Ms. Maeda explains: "The elderly often experience unexplained fevers, so we created a flow chart for differentiation from COVID-19." If the patient has a fever or cough, even if infection cannot be confirmed, he or she would be placed in a private room for observation, and infection control intensified. If the fever were high, they would be tested for influenza. In addition, treatment following the facility's 'Pneumonia Manual' was commenced, and blood tests were taken to check CRP values and a white blood cell picture.

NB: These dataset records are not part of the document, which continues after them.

Lemma ksprintn_loop_ok {S} room num base up acc (s : S) :
  2 ≤ base ≤ 36 → 0 ≤ num < base ^ Z.of_nat room → (0 < room)%nat →
  ksprintn_loop room num base up acc s = Ret (digit_text room base up num acc) s.
Proof.
  intros Hb. revert num acc. induction room as [|room IH]; intros num acc Hn Hr; [lia|].
  cbn [ksprintn_loop digit_text]. rewrite (proj2 (Z.eqb_neq base 0)) by lia.
  pose proof (Z.mod_pos_bound num base ltac:(lia)). step (hex2ascii_ok (num mod base) s ltac:(lia)).
  assert (Hc : (if up then toupper (digit_char false (num mod base)) else digit_char false (num mod base)) =
    digit_char up (num mod base)) by done. rewrite Hc.
  destruct (Z.eqb_spec (num / base) 0) as [|Hq]; [done|]. cbn [negb].
  rewrite Nat2Z.inj_succ, Z.pow_succ_r in Hn by lia.
  assert (num / base < base ^ Z.of_nat room) by (apply Z.div_lt_upper_bound; lia).
  assert (0 ≤ num / base) by (apply Z.div_pos; lia).
  apply IH; [done|]. destruct room; [|lia]. simpl in *. lia.
Qed.

Lemma pow_64 base n : 2 ≤ base → 0 ≤ n < W64 → 0 ≤ n < base ^ Z.of_nat 64.
Proof. intros Hb Hn. pose proof (Z.pow_le_mono_l 2 base (Z.of_nat 64) ltac:(lia)). change (2 ^ Z.of_nat 64) with W64 in *. lia. Qed.

Lemma ksprintn_ok {S} num base up (s : S) :
  2 ≤ base ≤ 36 → 0 ≤ num < W64 → ksprintn num base up s = Ret (number_text base up num) s.
Proof.
  intros Hb Hn. unfold ksprintn, number_text. replace (u64 base) with base by (unfold u64; rewrite Z.mod_small; lia).
  apply ksprintn_loop_ok; [done|by apply pow_64; lia|unfold MAXNBUF; lia].
Qed.

Lemma digit_value_char up d : 0 ≤ d < 36 → digit_value (digit_char up d) = Some d.
Proof.
  intros Hd. assert (Hin : d ∈ Z.of_nat <$> seq 0 36).
  { apply list_elem_of_fmap. exists (Z.to_nat d). split; [lia|]. apply elem_of_seq. lia. }
  assert (Hall : Forall (λ d, ∀ up, digit_value (digit_char up d) = Some d) (Z.of_nat <$> seq 0 36)).
  { simpl. repeat constructor; intros []; reflexivity. }
  by apply (proj1 (Forall_forall _ _) Hall).
Qed.

Lemma digit_char_range up d : 0 ≤ d < 36 → 48 ≤ digit_char up d < 123.
Proof. intros Hd. unfold digit_char, toupper. destruct (Z.ltb_spec d 10), up, (Z.leb_spec 97 (48 + d)), (Z.leb_spec 97 (87 + d)), (Z.leb_spec (48 + d) 122), (Z.leb_spec (87 + d) 122); simpl; lia. Qed.

Lemma digit_of_char up d : 0 ≤ d < 36 → digit_of (digit_char up d) = d.
Proof. intros Hd. unfold digit_of. by rewrite digit_value_char. Qed.

Lemma digit_text_spec fuel base up n acc :
  2 ≤ base ≤ 36 → 0 ≤ n < base ^ Z.of_nat fuel → (0 < fuel)%nat →
  ∃ ds, digit_text fuel base up n acc = ds ++ acc ∧ ds ≠ [] ∧ (length ds ≤ fuel)%nat ∧
    Forall (λ c, digit_in base c = true) ds ∧ Forall (λ c, 48 ≤ c < 123) ds ∧ numeral base ds = n.
Proof.
  intros Hb. revert n acc. induction fuel as [|fuel IH]; intros n acc Hn Hf; [lia|]. cbn [digit_text].
  pose proof (Z.mod_pos_bound n base ltac:(lia)) as Hm. set (c := digit_char up (n mod base)).
  assert (Hc : digit_in base c = true ∧ 48 ≤ c < 123 ∧ digit_of c = n mod base).
  { unfold c. split; [|split; [apply digit_char_range; lia|apply digit_of_char; lia]].
    unfold digit_in. rewrite digit_value_char by lia. apply Z.ltb_lt. lia. }
  destruct Hc as (Hc1 & Hc2 & Hc3). destruct (Z.eqb_spec (n / base) 0) as [Hq|Hq].
  - exists [c]. repeat split; [done|simpl; lia|by constructor|by constructor|]. unfold numeral. simpl. rewrite Hc3.
    pose proof (Z.div_mod n base ltac:(lia)). rewrite Hq in *. lia.
  - rewrite Nat2Z.inj_succ, Z.pow_succ_r in Hn by lia.
    assert (0 ≤ n / base < base ^ Z.of_nat fuel) by (split; [apply Z.div_pos; lia|apply Z.div_lt_upper_bound; lia]).
    destruct (IH (n / base) (c :: acc)) as (ds & E & Hne & Hlen & Hd & Hr & Hv); [done|destruct fuel; [simpl in *; lia|lia]|].
    exists (ds ++ [c]). rewrite E, <- app_assoc. repeat split.
    + by destruct ds.
    + rewrite length_app. simpl. lia.
    + apply Forall_app. split; [done|by constructor].
    + apply Forall_app. split; [done|by constructor].
    + unfold numeral in *. rewrite foldl_app, Hv. simpl. rewrite Hc3. pose proof (Z.div_mod n base ltac:(lia)). lia.
Qed.

Lemma number_text_spec base up n (ds := number_text base up n) :
  2 ≤ base ≤ 36 → 0 ≤ n < W64 →
  ds ≠ [] ∧ (length ds ≤ 64)%nat ∧ Forall (λ c, digit_in base c = true) ds ∧ Forall (λ c, 48 ≤ c < 123) ds ∧ numeral base ds = n.
Proof.
  intros Hb Hn. destruct (digit_text_spec 64 base up n [] Hb) as (ds' & E & H); [by apply pow_64; lia|lia|].
  unfold ds, number_text. rewrite E, app_nil_r. done.
Qed.

#[local] Opaque number_text.

(** C38: Numbers survive printing and reading: for every base from 2 to 36 and
    every 64-bit number, [ksprintn] stays within its buffer and writes a
    numeral of at most 64 characters, in upper or lower case, from which
    [strtouq], and [strtoul] if the number fits in 32 bits, returns the number. *)
Theorem ksprintn_strtouq_roundtrip num base up :
  2 ≤ base ≤ 36 → 0 ≤ num < W64 →
  ∃ cs, ksprintn num base up tt = Ret cs tt ∧ (0 < length cs ≤ 64)%nat ∧
    ∀ m p, cstr m p cs → strtouq p 0 base m = Ret num m ∧ (num < W32 → strtoul p 0 base m = Ret num m).
Proof.
  intros Hb Hn. destruct (number_text_spec base up num Hb Hn) as (Hne & Hlen & Hd & _ & Hv).
  exists (number_text base up num). split; [by apply ksprintn_ok|]. split; [destruct (number_text base up num); [done|simpl; simpl in Hlen; lia]|].
  intros m p Hc. assert (Hnum : number_at m p [] [] [] (number_text base up num) [] base base).
  { split; cbn [app]; rewrite ?app_nil_r; [done|done|by left| |done|done|done]. constructor; [done|]. intros ->.
    destruct Hd as [|c l _ Hd]; [done|]. destruct Hd as [|x l Hx _]; [done|]. simpl.
    destruct (Z.eqb_spec x 120) as [->|]; [done|]. destruct (Z.eqb_spec x 88) as [->|]; [done|]. by rewrite andb_false_r. }
  split; [|intros Hlt].
  - unfold strtouq. rewrite (strto_spec UQUAD_MAX m p 0 _ _ _ _ _ _ _ ltac:(by right) Hnum ltac:(by left)).
    rewrite Hv. unfold saturated. by rewrite (proj2 (Z.ltb_ge _ num)) by lia.
  - unfold strtoul. rewrite (strto_spec ULONG_MAX m p 0 _ _ _ _ _ _ _ ltac:(by left) Hnum ltac:(by left)).
    rewrite Hv. unfold saturated. by rewrite (proj2 (Z.ltb_ge _ num)) by lia.
Qed.

Lemma ksprintn_strtouq_roundtrip_witness :
  ∃ cs, ksprintn 48879 16 false tt = Ret cs tt ∧ strtouq 100 0 16 (write_at 100 (cs ++ [0]) ∅) = Ret 48879 (write_at 100 (cs ++ [0]) ∅).
Proof.
  destruct (ksprintn_strtouq_roundtrip 48879 16 false ltac:(lia) ltac:(lia)) as (cs & E & _ & H). exists cs. split; [exact E|].
  destruct (H (write_at 100 (cs ++ [0]) ∅) 100) as [E' _]; [|exact E'].
  apply cstr_of_array; [apply write_at_array| |lia|]; vm_compute in E; injection E as <-; [by repeat constructor|simpl; lia].
Defined.

(** ** Output *)

(** The state after [func] has been called with [cs]. *)
Definition emit1 (k : kp) (c : Z) : kp := Kp (kp_mem k) (kp_out k ++ [c]) (kp_ap k) (kp_d k) (s32 (kp_retval k + 1)).
Definition emit (cs : list Z) (k : kp) : kp := foldl emit1 k cs.

(** The state after the words before [ap] have been read. *)
Definition set_ap (ap : list Z) (k : kp) : kp := Kp (kp_mem k) (kp_out k) ap (kp_d k) (kp_retval k).

Lemma emit_app cs cs' k : emit (cs ++ cs') k = emit cs' (emit cs k).
Proof. apply foldl_app. Qed.

Lemma emit_cons c cs k : emit (c :: cs) k = emit cs (emit1 k c).
Proof. done. Qed.

Lemma emit_mem cs k : kp_mem (emit cs k) = kp_mem k.
Proof. revert k. induction cs as [|c cs IH]; intros k; [done|]. by rewrite emit_cons, IH. Qed.

Lemma emit_ap cs k : kp_ap (emit cs k) = kp_ap k.
Proof. revert k. induction cs as [|c cs IH]; intros k; [done|]. by rewrite emit_cons, IH. Qed.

They also simulated the procedures to be taken if a resident was infected with COVID-19. Ms. Maeda continues: "Even if a PCR test is positive, the hospitals won't take the patients immediately. We knew we had to care for them ourselves for a time, so there was a need to put systems in place". All of the rooms at Yutoen are private with each door opening straight into the living room, so there was no place to put on or remove PPE. They therefore created a small 'anterior compartment' out of blue sheets outside each room. They ordered N95 masks and caps, and created a procedure whereby nurses would put on and remove their PPE in this space. By simulating the actual procedure, staff were able to be ready to deal with infected patients anytime."
A resident with a care staff
With these control measures in place, for the sake of the residents' mental health, through-window visits and remote meetings with family members were conducted. Remote meetings enabled residents to see family members who lived far away and had not previously been able to visit them, and this was something they felt they could use in the future as well. They continue to prevent the build-up of stress among residents, with staff taking them into the facility's garden more frequently, among other measures. As Ms. Maeda says, "What we have realized, through strengthening these infection control measures, is that maintaining social distance in elderly care settings is difficult. The optimal mental health care for them includes touching, being next to them and listening. We would, as much as possible, like to continue to place importance on interaction with the residents as well."
Geriatric Health Services Facility:
A rehabilitation facility for the elderly needing long-term care to assist them to return home.